## BRIEF
Within these entries, which lines include the string "emit"? Copy each one.

## TASK INPUTS
(** * Data_: the request relay (backend.py) and the event logger
      (function_app.py)

    A shallow embedding of the two handlers of the repository.  Both are
    written against third-party services (Flask, boto3, the [json] and
    [logging] modules, azure.functions); those are the environment of the
    handlers and appear here as explicit parameters, while the handlers
    themselves are translated statement by statement. *)

From Stdlib Require Import ZArith List String Ascii Bool Lia.
From Stdlib Require Import Floats.SpecFloat Numbers.DecimalString.
Import ListNotations.
Open Scope string_scope.
Set Warnings "-register-all".

(** ** Python values and exceptions *)

Module Py.

(** The objects a JSON decoder produces: [None], [bool], [int], [float],
    [str], [list] and [dict] with string keys.  A [dict] keeps its
    insertion order, so it is an association list. *)
Inductive value : Type :=
| VNone
| VBool (b : bool)
| VInt (z : Z)
| VFloat (f : spec_float)
| VStr (s : string)
| VList (xs : list value)
| VDict (kvs : list (string * value)).

(** [type(v).__name__] *)
Definition type_name (v : value) : string :=
  match v with
  | VNone => "NoneType"
  | VBool _ => "bool"
  | VInt _ => "int"
  | VFloat _ => "float"
  | VStr _ => "str"
  | VList _ => "list"
  | VDict _ => "dict"
  end.

(** [bool(v)]: the truth value tested by [if] and [not]. *)
Definition truthy (v : value) : bool :=
  match v with
  | VNone => false
  | VBool b => b
  | VInt z => negb (z =? 0)%Z
  | VFloat (S754_zero _) => false
  | VFloat _ => true
  | VStr s => negb (s =? EmptyString)
  | VList [] => false
  | VList (_ :: _) => true
  | VDict [] => false
  | VDict (_ :: _) => true
  end.

Definition is_str (v : value) : bool :=
  match v with VStr _ => true | _ => false end.

Definition is_dict (v : value) : bool :=
  match v with VDict _ => true | _ => false end.

(** An instance of [Exception]: its class and the text [str(e)].  The
    interpreter's own signals ([KeyboardInterrupt], [SystemExit]), which
    are not instances of [Exception], are outside the model. *)
Record exception : Type := Raise { exc_class : string; exc_str : string }.

Definition str (e : exception) : string := exc_str e.

(** The outcome of evaluating an expression: it raises or yields. *)
Definition result (A : Type) : Type := (exception + A)%type.

Definition AttributeError (v : value) (attr : string) : exception :=
  Raise "AttributeError"
        ("'" ++ type_name v ++ "' object has no attribute '" ++ attr ++ "'").

(** [str(KeyError(k))] is the repr of the key. *)
Definition KeyError (k : string) : exception :=
  Raise "KeyError" ("'" ++ k ++ "'").

(** [d[k]] and [d.get(k, default)] on the entries of a [dict]. *)
Fixpoint lookup {A : Type} (k : string) (kvs : list (string * A)) : option A :=
  match kvs with
  | [] => None
  | (k', v) :: rest => if k' =? k then Some v else lookup k rest
  end.

(** [obj.get(k, default)]: only a [dict] has the method. *)
Definition get (obj : value) (k : string) (default : value) : result value :=
  match obj with
  | VDict kvs =>
      match lookup k kvs with
      | Some v => inr v
      | None => inr default
      end
  | _ => inl (AttributeError obj "get")
  end.

(** The [json] module, as far as the handlers use it. [dumps] is total
    on decoded values; [loads] raises on text that is not JSON. *)
Record json_module : Type := {
  dumps : value -> string;
  loads : string -> result value
}.

End Py.
Import Py.

(** ** Effects: a log of external calls, and exceptions *)

Module Eff.
Section WithLog.
(** [L] is what the handler leaves behind in the outside world. *)
Context {L : Type}.

Definition M (A : Type) : Type := L -> result A * L.

Definition ret {A} (a : A) : M A := fun s => (inr a, s).

Definition bind {A B} (c : M A) (k : A -> M B) : M B :=
  fun s =>
    match c s with
    | (inr a, s') => k a s'
    | (inl e, s') => (inl e, s')
    end.

(** evaluation of an expression without effect on the log *)
Definition eval {A} (r : result A) : M A := fun s => (r, s).

(** [try: body except Exception as e: handler e] *)
Definition try_except {A} (body : M A) (handler : exception -> M A) : M A :=
  fun s =>
    match body s with
    | (inr a, s') => (inr a, s')
    | (inl e, s') => handler e s'
    end.

(** one call to the outside: it is recorded, then it answers *)
Definition emit {A} (l : L -> L) (r : result A) : M A :=
  fun s => (r, l s).
End WithLog.

Arguments M : clear implicits.
End Eff.
Import Eff.

Declare Scope eff_scope.
Delimit Scope eff_scope with eff.
Notation "x <- c ;; k" := (bind c (fun x => k))
  (at level 61, c at next level, right associativity) : eff_scope.
Notation "c ;; k" := (bind c (fun _ => k))
  (at level 61, right associativity) : eff_scope.

(** ** src/backend.py *)

Module Backend.

(** *** Flask *)

(** The request, as the handler sees it: the outcome of
    [request.get_json()], which raises on a body that is not JSON. *)
Record Request : Type := { get_json : result value }.

Record Response : Type := { json : value; status : Z; mimetype : string }.

Definition jsonify (v : value) : Response :=
  {| json := v; status := 200; mimetype := "application/json" |}.

(** What a view returns: a response, or a pair of a response and a
    status. *)
Inductive view_rv : Type :=
| Rv (r : Response)
| RvStatus (r : Response) (code : Z).

Definition make_response (rv : view_rv) : Response :=
  match rv with
  | Rv r => r
  | RvStatus r code => {| json := json r; status := code; mimetype := mimetype r |}
  end.

(** *** boto3 *)

(** the keyword arguments of [invoke] *)
Record invoke_args : Type := {
  FunctionName : string;
  InvocationType : string;
  Payload : string
}.

(** the body of an answer, read once: [read()] yields the text or raises *)
Record StreamingBody : Type := { on_read : result string }.

Inductive field : Type :=
| FInt (z : Z)
| FStr (s : string)
| FBody (b : StreamingBody).

(** the answer of [invoke] is a [dict] *)
Definition invoke_response : Type := list (string * field).

(** The client: what the service answers to a call, or the exception the
    call raises. *)
Record client : Type := { on_invoke : invoke_args -> result invoke_response }.

Definition field_type_name (f : field) : string :=
  match f with
  | FInt _ => "int"
  | FStr _ => "str"
  | FBody _ => "StreamingBody"
  end.

(** [response[k]] *)
Definition getitem (response : invoke_response) (k : string) : result field :=
  match lookup k response with
  | Some f => inr f
  | None => inl (KeyError k)
  end.

(** [f.read()] *)
Definition read (f : field) : result string :=
  match f with
  | FBody b => on_read b
  | _ => inl (Raise "AttributeError"
                ("'" ++ field_type_name f ++ "' object has no attribute 'read'"))
  end.

(** The log of a request: the calls made to the compute service. *)
Definition calls : Type := list invoke_args.

Definition invoke (c : client) (args : invoke_args) : M calls invoke_response :=
  emit (fun made => (made ++ [args])%list) (on_invoke c args).

Section Agent.
(** [import json] and [lambda_client = boto3.client("lambda")] *)
Variable json_ : json_module.
Variable lambda_client : client.

Local Open Scope eff_scope.

(** [def agent()], lines 12-26 *)
Definition agent (request : Request) : M calls view_rv :=
  data <- eval (get_json request) ;;
  message <- eval (get data "message" (VStr "")) ;;
  if negb (truthy message) then
    ret (RvStatus (jsonify (VDict [("error", VStr "No message provided")])) 400)
  else
    try_except
      (response <- invoke lambda_client
                     {| FunctionName := "agent_lambda";
                        InvocationType := "RequestResponse";
                        Payload := dumps json_ (VDict [("message", message)]) |} ;;
       payload <- eval (getitem response "Payload") ;;
       text <- eval (read payload) ;;
       result <- eval (loads json_ text) ;;
       ret (Rv (jsonify result)))
      (fun e => ret (RvStatus (jsonify (VDict [("error", VStr (str e))])) 500)).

## TASK RESPONSE
Definition emit {A} (l : L -> L) (r : result A) : M A :=
  emit (fun made => (made ++ [args])%list) (on_invoke c args).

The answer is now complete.